# Instructions for the task
Please write out all of the records below exactly as they appear.

──────── Data records ────────

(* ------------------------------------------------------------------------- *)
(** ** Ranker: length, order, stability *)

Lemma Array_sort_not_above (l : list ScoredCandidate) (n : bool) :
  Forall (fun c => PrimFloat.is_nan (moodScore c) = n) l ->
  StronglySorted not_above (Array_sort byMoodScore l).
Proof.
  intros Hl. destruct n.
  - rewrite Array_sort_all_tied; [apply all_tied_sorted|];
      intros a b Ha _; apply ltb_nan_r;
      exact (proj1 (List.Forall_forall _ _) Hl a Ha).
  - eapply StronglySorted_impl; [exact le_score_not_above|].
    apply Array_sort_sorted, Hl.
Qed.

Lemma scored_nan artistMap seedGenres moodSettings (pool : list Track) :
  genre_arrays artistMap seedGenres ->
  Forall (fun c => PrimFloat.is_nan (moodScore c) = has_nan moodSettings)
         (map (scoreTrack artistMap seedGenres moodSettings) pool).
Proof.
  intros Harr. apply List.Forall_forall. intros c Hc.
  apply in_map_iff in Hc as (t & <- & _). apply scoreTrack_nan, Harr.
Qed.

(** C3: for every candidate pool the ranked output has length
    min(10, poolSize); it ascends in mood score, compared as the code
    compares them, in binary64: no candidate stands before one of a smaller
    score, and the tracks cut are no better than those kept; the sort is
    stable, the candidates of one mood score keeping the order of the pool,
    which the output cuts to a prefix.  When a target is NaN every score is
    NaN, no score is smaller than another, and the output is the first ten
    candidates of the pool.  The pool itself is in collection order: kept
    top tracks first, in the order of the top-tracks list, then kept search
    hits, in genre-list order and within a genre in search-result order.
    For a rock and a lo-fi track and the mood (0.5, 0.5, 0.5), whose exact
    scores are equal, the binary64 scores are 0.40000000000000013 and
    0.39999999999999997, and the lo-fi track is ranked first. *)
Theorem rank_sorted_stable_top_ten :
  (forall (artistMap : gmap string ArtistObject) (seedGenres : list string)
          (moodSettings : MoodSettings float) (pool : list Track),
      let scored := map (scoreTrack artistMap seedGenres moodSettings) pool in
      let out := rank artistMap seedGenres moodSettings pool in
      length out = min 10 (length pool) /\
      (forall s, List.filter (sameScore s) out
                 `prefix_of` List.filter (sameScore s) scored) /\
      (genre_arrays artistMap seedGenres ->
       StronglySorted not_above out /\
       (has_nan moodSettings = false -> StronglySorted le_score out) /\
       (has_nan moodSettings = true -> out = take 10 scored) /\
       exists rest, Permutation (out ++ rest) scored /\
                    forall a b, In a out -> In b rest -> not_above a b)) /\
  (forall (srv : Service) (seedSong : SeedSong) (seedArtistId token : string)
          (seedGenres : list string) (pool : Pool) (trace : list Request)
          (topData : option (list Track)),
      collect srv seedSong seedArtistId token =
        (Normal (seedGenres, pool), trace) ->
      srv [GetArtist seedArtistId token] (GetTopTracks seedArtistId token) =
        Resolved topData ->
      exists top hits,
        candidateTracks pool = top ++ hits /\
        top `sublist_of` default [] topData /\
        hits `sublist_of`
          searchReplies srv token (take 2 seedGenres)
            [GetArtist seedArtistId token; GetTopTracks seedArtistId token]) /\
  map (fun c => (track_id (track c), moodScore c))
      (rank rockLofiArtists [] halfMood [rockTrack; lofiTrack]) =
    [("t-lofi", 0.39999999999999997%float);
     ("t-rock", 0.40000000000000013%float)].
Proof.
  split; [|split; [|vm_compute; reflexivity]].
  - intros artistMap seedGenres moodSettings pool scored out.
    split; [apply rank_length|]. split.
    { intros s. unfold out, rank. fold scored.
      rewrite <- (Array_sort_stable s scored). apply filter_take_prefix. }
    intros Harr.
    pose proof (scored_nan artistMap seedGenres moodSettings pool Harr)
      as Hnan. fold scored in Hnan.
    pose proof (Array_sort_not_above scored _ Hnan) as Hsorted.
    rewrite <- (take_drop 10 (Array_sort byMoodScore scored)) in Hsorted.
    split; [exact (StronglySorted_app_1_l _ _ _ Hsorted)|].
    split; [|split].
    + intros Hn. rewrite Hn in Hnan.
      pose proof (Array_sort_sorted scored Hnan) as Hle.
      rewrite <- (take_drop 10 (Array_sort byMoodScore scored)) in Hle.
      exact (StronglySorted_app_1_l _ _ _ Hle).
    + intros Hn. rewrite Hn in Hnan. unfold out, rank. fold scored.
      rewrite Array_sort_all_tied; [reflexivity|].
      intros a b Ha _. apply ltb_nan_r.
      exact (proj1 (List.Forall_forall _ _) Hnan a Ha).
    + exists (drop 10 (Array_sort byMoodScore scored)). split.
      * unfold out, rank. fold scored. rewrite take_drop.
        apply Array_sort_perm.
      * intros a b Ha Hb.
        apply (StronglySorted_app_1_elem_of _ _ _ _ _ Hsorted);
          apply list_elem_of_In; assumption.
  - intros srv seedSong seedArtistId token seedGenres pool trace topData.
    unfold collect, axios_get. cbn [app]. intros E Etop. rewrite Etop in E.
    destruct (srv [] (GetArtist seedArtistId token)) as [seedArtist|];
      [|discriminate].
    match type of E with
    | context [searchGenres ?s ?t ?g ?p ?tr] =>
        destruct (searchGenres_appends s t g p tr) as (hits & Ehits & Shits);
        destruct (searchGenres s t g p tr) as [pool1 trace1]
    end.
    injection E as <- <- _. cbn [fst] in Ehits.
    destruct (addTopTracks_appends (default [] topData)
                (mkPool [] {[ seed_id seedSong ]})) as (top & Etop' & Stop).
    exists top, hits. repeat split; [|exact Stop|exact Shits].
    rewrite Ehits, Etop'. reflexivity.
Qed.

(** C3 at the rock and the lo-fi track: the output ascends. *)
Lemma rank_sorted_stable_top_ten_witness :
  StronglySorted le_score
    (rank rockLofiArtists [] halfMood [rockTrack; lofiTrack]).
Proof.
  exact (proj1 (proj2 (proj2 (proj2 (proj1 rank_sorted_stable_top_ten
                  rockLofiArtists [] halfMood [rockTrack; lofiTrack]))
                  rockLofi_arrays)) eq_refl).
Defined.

────────

# Solution to this problem
(* ------------------------------------------------------------------------- *)
(** ** Ranker: length, order, stability *)

Lemma Array_sort_not_above (l : list ScoredCandidate) (n : bool) :
  Forall (fun c => PrimFloat.is_nan (moodScore c) = n) l ->
  StronglySorted not_above (Array_sort byMoodScore l).
Proof.
  intros Hl. destruct n.
  - rewrite Array_sort_all_tied; [apply all_tied_sorted|];
      intros a b Ha _; apply ltb_nan_r;
      exact (proj1 (List.Forall_forall _ _) Hl a Ha).
  - eapply StronglySorted_impl; [exact le_score_not_above|].
    apply Array_sort_sorted, Hl.
Qed.

Lemma scored_nan artistMap seedGenres moodSettings (pool : list Track) :
  genre_arrays artistMap seedGenres ->
  Forall (fun c => PrimFloat.is_nan (moodScore c) = has_nan moodSettings)
         (map (scoreTrack artistMap seedGenres moodSettings) pool).
Proof.
  intros Harr. apply List.Forall_forall. intros c Hc.
  apply in_map_iff in Hc as (t & <- & _). apply scoreTrack_nan, Harr.
Qed.

(** C3: for every candidate pool the ranked output has length
    min(10, poolSize); it ascends in mood score, compared as the code
    compares them, in binary64: no candidate stands before one of a smaller
    score, and the tracks cut are no better than those kept; the sort is
    stable, the candidates of one mood score keeping the order of the pool,
    which the output cuts to a prefix.  When a target is NaN every score is
    NaN, no score is smaller than another, and the output is the first ten
    candidates of the pool.  The pool itself is in collection order: kept
    top tracks first, in the order of the top-tracks list, then kept search
    hits, in genre-list order and within a genre in search-result order.
    For a rock and a lo-fi track and the mood (0.5, 0.5, 0.5), whose exact
    scores are equal, the binary64 scores are 0.40000000000000013 and
    0.39999999999999997, and the lo-fi track is ranked first. *)
Theorem rank_sorted_stable_top_ten :
  (forall (artistMap : gmap string ArtistObject) (seedGenres : list string)
          (moodSettings : MoodSettings float) (pool : list Track),
      let scored := map (scoreTrack artistMap seedGenres moodSettings) pool in
      let out := rank artistMap seedGenres moodSettings pool in
      length out = min 10 (length pool) /\
      (forall s, List.filter (sameScore s) out
                 `prefix_of` List.filter (sameScore s) scored) /\
      (genre_arrays artistMap seedGenres ->
       StronglySorted not_above out /\
       (has_nan moodSettings = false -> StronglySorted le_score out) /\
       (has_nan moodSettings = true -> out = take 10 scored) /\
       exists rest, Permutation (out ++ rest) scored /\
                    forall a b, In a out -> In b rest -> not_above a b)) /\
  (forall (srv : Service) (seedSong : SeedSong) (seedArtistId token : string)
          (seedGenres : list string) (pool : Pool) (trace : list Request)
          (topData : option (list Track)),
      collect srv seedSong seedArtistId token =
        (Normal (seedGenres, pool), trace) ->
      srv [GetArtist seedArtistId token] (GetTopTracks seedArtistId token) =
        Resolved topData ->
      exists top hits,
        candidateTracks pool = top ++ hits /\
        top `sublist_of` default [] topData /\
        hits `sublist_of`
          searchReplies srv token (take 2 seedGenres)
            [GetArtist seedArtistId token; GetTopTracks seedArtistId token]) /\
  map (fun c => (track_id (track c), moodScore c))
      (rank rockLofiArtists [] halfMood [rockTrack; lofiTrack]) =
    [("t-lofi", 0.39999999999999997%float);
     ("t-rock", 0.40000000000000013%float)].
Proof.
  split; [|split; [|vm_compute; reflexivity]].
  - intros artistMap seedGenres moodSettings pool scored out.
    split; [apply rank_length|]. split.
    { intros s. unfold out, rank. fold scored.
      rewrite <- (Array_sort_stable s scored). apply filter_take_prefix. }
    intros Harr.
    pose proof (scored_nan artistMap seedGenres moodSettings pool Harr)
      as Hnan. fold scored in Hnan.
    pose proof (Array_sort_not_above scored _ Hnan) as Hsorted.
    rewrite <- (take_drop 10 (Array_sort byMoodScore scored)) in Hsorted.
    split; [exact (StronglySorted_app_1_l _ _ _ Hsorted)|].
    split; [|split].
    + intros Hn. rewrite Hn in Hnan.
      pose proof (Array_sort_sorted scored Hnan) as Hle.
      rewrite <- (take_drop 10 (Array_sort byMoodScore scored)) in Hle.
      exact (StronglySorted_app_1_l _ _ _ Hle).
    + intros Hn. rewrite Hn in Hnan. unfold out, rank. fold scored.
      rewrite Array_sort_all_tied; [reflexivity|].
      intros a b Ha _. apply ltb_nan_r.
      exact (proj1 (List.Forall_forall _ _) Hnan a Ha).
    + exists (drop 10 (Array_sort byMoodScore scored)). split.
      * unfold out, rank. fold scored. rewrite take_drop.
        apply Array_sort_perm.
      * intros a b Ha Hb.
        apply (StronglySorted_app_1_elem_of _ _ _ _ _ Hsorted);
          apply list_elem_of_In; assumption.
  - intros srv seedSong seedArtistId token seedGenres pool trace topData.
    unfold collect, axios_get. cbn [app]. intros E Etop. rewrite Etop in E.
    destruct (srv [] (GetArtist seedArtistId token)) as [seedArtist|];
      [|discriminate].
    match type of E with
    | context [searchGenres ?s ?t ?g ?p ?tr] =>
        destruct (searchGenres_appends s t g p tr) as (hits & Ehits & Shits);
        destruct (searchGenres s t g p tr) as [pool1 trace1]
    end.
    injection E as <- <- _. cbn [fst] in Ehits.
    destruct (addTopTracks_appends (default [] topData)
                (mkPool [] {[ seed_id seedSong ]})) as (top & Etop' & Stop).
    exists top, hits. repeat split; [|exact Stop|exact Shits].
    rewrite Ehits, Etop'. reflexivity.
Qed.

(** C3 at the rock and the lo-fi track: the output ascends. *)
Lemma rank_sorted_stable_top_ten_witness :
  StronglySorted le_score
    (rank rockLofiArtists [] halfMood [rockTrack; lofiTrack]).
Proof.
  exact (proj1 (proj2 (proj2 (proj2 (proj1 rank_sorted_stable_top_ten
                  rockLofiArtists [] halfMood [rockTrack; lofiTrack]))
                  rockLofi_arrays)) eq_refl).
Defined.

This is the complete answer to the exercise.